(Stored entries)

(** [search] is complete: it fails only when no part of the text matches. *)
Lemma search_is_Some r pre u post cs :
  matches dotall r u [] cs → is_Some (search dotall r (pre ++ u ++ post)).
Proof.
  intros Hm. induction pre as [|c pre IH]; cbn.
  - destruct (match_here_is_Some r u post cs Hm) as [m Hh].
    destruct (u ++ post); cbn; rewrite Hh; done.
  - destruct (match_here dotall r (c :: pre ++ u ++ post)); done.
Qed.

Lemma search_None r pre u post cs :
  search dotall r (pre ++ u ++ post) = None → ¬ matches dotall r u [] cs.
Proof.
  intros Hnone Hm.
  destruct (search_is_Some r pre u post cs Hm) as [m Hs]. congruence.
Qed.

(** [search] is leftmost: start positions where nothing matches are
    skipped. *)
Lemma search_skip r pre t :
  (∀ a b, pre = a ++ b → b ≠ [] → match_here dotall r (b ++ t) = None) →
  search dotall r (pre ++ t) = search dotall r t.
Proof.
  induction pre as [|c pre IH]; intros Hskip; [done|].
  assert (match_here dotall r (c :: pre ++ t) = None) as Hh
    by (by apply (Hskip [] (c :: pre))).
  cbn [search app]. rewrite Hh.
  apply IH. intros a b -> Hb. by apply (Hskip (c :: a) b).
Qed.

End Matcher.

(** ** The two patterns *)

Section Patterns.
Implicit Types (s u v span body tag ws : str) (cs : captures).

(** What the fenced pattern matches: exactly the fenced blocks around a
    brace-delimited span, which it captures as group 1. *)
Lemma fenced_pattern_matches u cs :
  matches true fenced_pattern u [] cs ↔
  ∃ tag ws1 span ws2,
    u = fenced_block tag ws1 span ws2
    ∧ tagged tag ∧ blank ws1 ∧ brace_span span ∧ blank ws2
    ∧ cs = [(1%nat, span)].
Proof.
  unfold fenced_pattern, fenced_block. split.
  - intros (u1 & v1 & c1 & -> & [-> ->]%matches_lit_inv & H1)%matches_seq_inv.
    apply matches_seq_inv in H1 as (tag & v2 & c2 & -> & Htag & H2).
    apply matches_seq_inv in H2 as (ws1 & v3 & c3 & -> & [Hws1 ->]%matches_star_inv & H3).
    apply matches_seq_inv in H3 as (span & v4 & c4 & -> & Hg & H4).
    apply matches_seq_inv in H4 as (ws2 & v5 & c5 & -> & [Hws2 ->]%matches_star_inv
                                     & [-> ->]%matches_lit_inv).
    apply matches_group_inv in Hg as (c6 & Hg & ->).
    apply matches_seq_inv in Hg as (o & v6 & c7 & -> & [-> ->]%matches_lit_inv & Hg).
    apply matches_seq_inv in Hg as (body & v7 & c8 & -> & [_ ->]%matches_star_lazy_inv
                                    & [-> ->]%matches_lit_inv).
    assert (tagged tag ∧ c2 = []) as [Ht ->].
    { apply matches_opt_inv in Htag as [[-> ->]%matches_lit_inv|[-> ->]];
        split; (by right) || (by left) || done. }
    exists tag, ws1, (py "{" ++ body ++ py "}"), ws2.
    repeat split; [done|done|by exists body|done].
  - intros (tag & ws1 & span & ws2 & -> & Htag & Hws1 & [body ->] & Hws2 & ->).
    eapply matches_seq; [apply matches_lit|].
    eapply matches_seq.
    { destruct Htag as [-> | ->]; [apply matches_opt_none|].
      apply matches_opt_some, matches_lit. }
    eapply matches_seq; [by apply matches_star|].
    eapply matches_seq.
    { apply matches_group.
      eapply matches_seq; [apply matches_lit|].
      eapply matches_seq; [|apply matches_lit].
      apply matches_star_lazy. by apply Forall_forall. }
    eapply matches_seq; [by apply matches_star|].
    apply matches_lit.
Qed.

(** What the bare pattern matches: the brace-delimited spans. *)
Lemma brace_pattern_matches u cs :
  matches true brace_pattern u [] cs ↔ brace_span u ∧ cs = [].
Proof.
  unfold brace_pattern, brace_span. split.
  - intros (o & v & c1 & -> & [-> ->]%matches_lit_inv & H1)%matches_seq_inv.
    apply matches_seq_inv in H1 as (body & v2 & c2 & -> & [_ ->]%matches_star_inv
                                    & [-> ->]%matches_lit_inv).
    split; [by exists body|done].
  - intros [[body ->] ->].
    eapply matches_seq; [apply matches_lit|].
    eapply matches_seq; [|apply matches_lit].
    apply matches_star. by apply Forall_forall.
Qed.

(** *** The order in which the ways to match are tried *)

Lemma head_bind_cons {A B} (k : A → list B) x l :
  head ((x :: l) ≫= k)
  = match head (k x) with Some y => Some y | None => head (l ≫= k) end.
Proof. by rewrite bind_cons, head_app. Qed.

Lemma head_bind_app {A B} (k : A → list B) l1 l2 :
  head ((l1 ++ l2) ≫= k)
  = match head (l1 ≫= k) with Some y => Some y | None => head (l2 ≫= k) end.
Proof. by rewrite bind_app, head_app. Qed.

Lemma fmap_bind_comm {A B C} (f : B → C) (k : A → list B) l :
  f <$> (l ≫= k) = l ≫= (λ x, f <$> k x).
Proof.
  induction l as [|x l IH]; [done|].
  by rewrite !bind_cons, fmap_app, IH.
Qed.

(** Greedy repetition gives up a character only when everything tried
    with it has failed. *)
Lemma head_greedy_cons {B} p c t (k : str → list B) :
  p c = true →
  head (star_greedy p (c :: t) ≫= k)
  = match head (star_greedy p t ≫= k) with
    | Some y => Some y
    | None => head (k (c :: t))
    end.
Proof.
  intros Hc. cbn [star_greedy]. rewrite Hc, head_bind_app.
  by rewrite bind_singleton.
Qed.

Lemma head_greedy_stop {B} p c t (k : str → list B) :
  p c = false → head (star_greedy p (c :: t) ≫= k) = head (k (c :: t)).
Proof. intros Hc. cbn [star_greedy]. by rewrite Hc, bind_singleton. Qed.

(** Lazy repetition takes a character only when everything tried
    without it has failed. *)
Lemma head_lazy_cons {B} p c t (k : str → list B) :
  p c = true →
  head (star_lazy p (c :: t) ≫= k)
  = match head (k (c :: t)) with
    | Some y => Some y
    | None => head (star_lazy p t ≫= k)
    end.
Proof. intros Hc. cbn [star_lazy]. by rewrite Hc, head_bind_cons. Qed.

Lemma run_lit_app dotall lt t cs : run dotall (lit lt) (lt ++ t, cs) = [(t, cs)].
Proof.
  induction lt as [|c lt IH]; [done|].
  cbn. rewrite N.eqb_refl. cbn. by rewrite IH.
Qed.

Lemma run_lit_ne dotall c c' lt t cs :
  c ≠ c' → run dotall (lit (c' :: lt)) (c :: t, cs) = [].
Proof. intros Hne. cbn. by apply N.eqb_neq in Hne as ->. Qed.

(** Whitespace is skipped whole when what follows it is found. *)
Lemma head_greedy_blank {B} ws c t (k : str → list B) :
  blank ws → is_space c = false → is_Some (head (k (c :: t))) →
  head (star_greedy is_space (ws ++ c :: t) ≫= k) = head (k (c :: t)).
Proof.
  intros Hws Hc [y Hy]. induction Hws as [|b ws Hb _ IH]; cbn [app].
  - by rewrite head_greedy_stop.
  - by rewrite head_greedy_cons, IH, Hy.
Qed.
(** * nathy-vtuber backend: a shallow embedding and its verified properties

    The development follows the layout of [src/backend]:
    - [Py]        the fragment of Python's [str] and exception behaviour the
                  backend relies on;
    - [Memory]    [memory.py]: the SQLite fact table and [MemoryStore];
    - [LlmUtils]  [llm_utils.py]: [build_messages], [maybe_extract_fact];
    - [Audio]     [websocket_handler.py]: [AudioBuffer];
    - [Handler]   [websocket_handler.py]: [VTuberWebSocketHandler]. *)

From Stdlib Require Import ZArith NArith QArith Qround Qabs Lia Sorted.
From stdpp Require Import base decidable list strings gmap.
(** X1. When [parse_sales] or [parse_transactions] returns, it returns one
    record for every item of the input, in the order of the input, and
    every record carries exactly the entry names of the display: 254
    pairwise different names for a sale, 114 for a transaction. An input
    that counts as false gives the empty list. *)
Theorem row_parsers_shape :
  NoDup (names sale_fields) /\ length sale_fields = 254%nat /\
  NoDup (names transaction_fields) /\ length transaction_fields = 114%nat /\
  (forall data out,
     parse_sales float_of_str repr data = Returned out ->
     exists items records,
       out = PList records /\
       (if truthy data then iterate data = Returned items else items = []) /\
       records_of (fun row => build_sale float_of_str repr row sale_fields)
         (names sale_fields) items records) /\
  (forall data out,
     parse_transactions float_of_str data = Returned out ->
     exists items records,
       out = PList records /\
       (if truthy data then iterate data = Returned items else items = []) /\
       records_of (fun row => build_record float_of_str row transaction_fields)
         (names transaction_fields) items records).
Proof.
  split; [apply (bool_decide_unpack _); vm_compute; exact I|].
  split; [reflexivity|].
  split; [apply (bool_decide_unpack _); vm_compute; exact I|].
  split; [reflexivity|].
  split.
  - intros data out. rewrite parse_sales_with. apply rows_shape.
  - intros data out. rewrite parse_transactions_as_sales. intros Hout.
    destruct (rows_shape _ data out Hout) as (items & records & -> & Hitems & H).
    exists items, records. repeat split; [exact Hitems|].
    rewrite names_as_sale_fields in H.
    eapply Forall2_impl; [exact H|].
    intros row record (entries & Hrow & -> & Hnames).
    exists entries. now rewrite build_record_as_sale.
Qed.


(** *** Rows whose ints convert *)

Lemma fits_float_dict_get (entries : list (string * pyval)) (key : string)
    (default : pyval) :
  fits_float (PDict entries) = true -> fits_float default = true ->
  fits_float (dict_get entries key default) = true.
Proof.
  intros Hentries Hdefault.
  induction entries as [|[k v] entries IH]; [exact Hdefault|].
  cbn [fits_float forallb snd] in Hentries.
  apply andb_prop in Hentries as [Hv Hrest].
  cbn [dict_get]. destruct (String.eqb k key); [exact Hv | now apply IH].
Qed.

Lemma py_float_returns (v : pyval) :
  is_int_or_float v = true -> fits_float v = true ->
  exists x, py_float v = Returned x.
Proof.
  destruct v; try discriminate; intros _ Hfits.
  - destruct b; eexists; reflexivity.
  - apply float_of_int_converts. cbn [fits_float] in Hfits. lia.
  - eexists. reflexivity.
Qed.

Lemma first_numeric_returns (entries : list (string * pyval))
    (keys : list string) :
  fits_float (PDict entries) = true ->
  exists r, first_numeric entries keys = Returned r.
Proof.
  intros Hfits. induction keys as [|key keys IH]; [now exists PNone|].
  cbn [first_numeric].
  destruct (dict_has entries key
            && is_int_or_float (dict_get entries key PNone)) eqn:Hkey;
    [|exact IH].
  apply andb_prop in Hkey as [_ Hnumber].
  destruct (py_float_returns _ Hnumber
              (fits_float_dict_get entries key PNone Hfits eq_refl))
    as [x ->].
  now exists (PFloat x).
Qed.

Lemma extract_numeric_returns (v : pyval) :
  fits_float v = true ->
  exists r, _extract_numeric_value float_of_str v = Returned r.
Proof.
  intros Hfits.
  destruct v as [|b|n|x|text|items|items|items|entries|t|cls r];
    try (now exists PNone);
    try (match type of Hfits with
         | fits_float ?number = true =>
             destruct (py_float_returns number eq_refl Hfits) as [y Hy]
         end;
         exists (PFloat y); cbn [_extract_numeric_value]; now rewrite Hy).
  - cbn [_extract_numeric_value]. destruct (float_of_str text); eauto.
  - now apply first_numeric_returns.
Qed.

Lemma render_number_returns (v : pyval) :
  is_int_or_float v = true -> fits_float v = true ->
  exists text, render_number repr v = Returned text.
Proof.
  intros Hnumber Hfits. unfold render_number.
  destruct (py_float_returns v Hnumber Hfits) as [x Hx]. rewrite Hx.
  cbn [bind]. destruct (is_integer x) eqn:Hinteger; [|eauto].
  destruct v as [|b|n|y|text|items|items|items|entries|t|cls r];
    try discriminate; cbn [py_int bind]; eauto.
  cbn [py_float] in Hx. injection Hx as ->.
  destruct (integral_float_to_int x Hinteger) as [n ->]. cbn [bind]. eauto.
Qed.

Lemma clean_items_returns (items : list pyval) :
  forallb fits_float items = true ->
  forall cleaned, exists out, clean_items repr items cleaned = Returned out.
Proof.
  induction items as [|item items IH]; intros Hfits cleaned; [now eexists|].
  cbn [forallb] in Hfits. apply andb_prop in Hfits as [Hitem Hitems].
  assert (Hstep :
    (exists text, clean_items repr (item :: items) cleaned
                  = clean_items repr items (cleaned ++ [text]))
    \/ clean_items repr (item :: items) cleaned
       = clean_items repr items cleaned).
  { destruct item; try (right; reflexivity);
      try (left; eexists; reflexivity);
      (match type of Hitem with
       | fits_float ?number = true =>
           destruct (render_number_returns number eq_refl Hitem)
             as [text Htext]
       end;
       left; exists text; cbn [clean_items is_int_or_float];
       now rewrite Htext). }
  destruct Hstep as [[text ->] | ->]; now apply IH.
Qed.

Lemma extract_fiscal_returns (v : pyval) :
  fits_float v = true ->
  exists r, _extract_fiscal_cheque_number repr v = Returned r.
Proof.
  intros Hfits.
  destruct v as [|b|n|x|text|items|items|items|entries|t|cls r];
    cbn [_extract_fiscal_cheque_number]; eauto;
    try (match type of Hfits with
         | fits_float ?number = true =>
             destruct (render_number_returns number eq_refl Hfits)
               as [rendered ->]
         end; now eexists);
    (cbn [fits_float] in Hfits;
     destruct (clean_items_returns items Hfits []) as [out ->]; now eexists).
Qed.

◆ EXERCISE DIRECTIONS
Return only the number of lines in the entries that contain the string "NoDup".

◆ TASK RESPONSE
2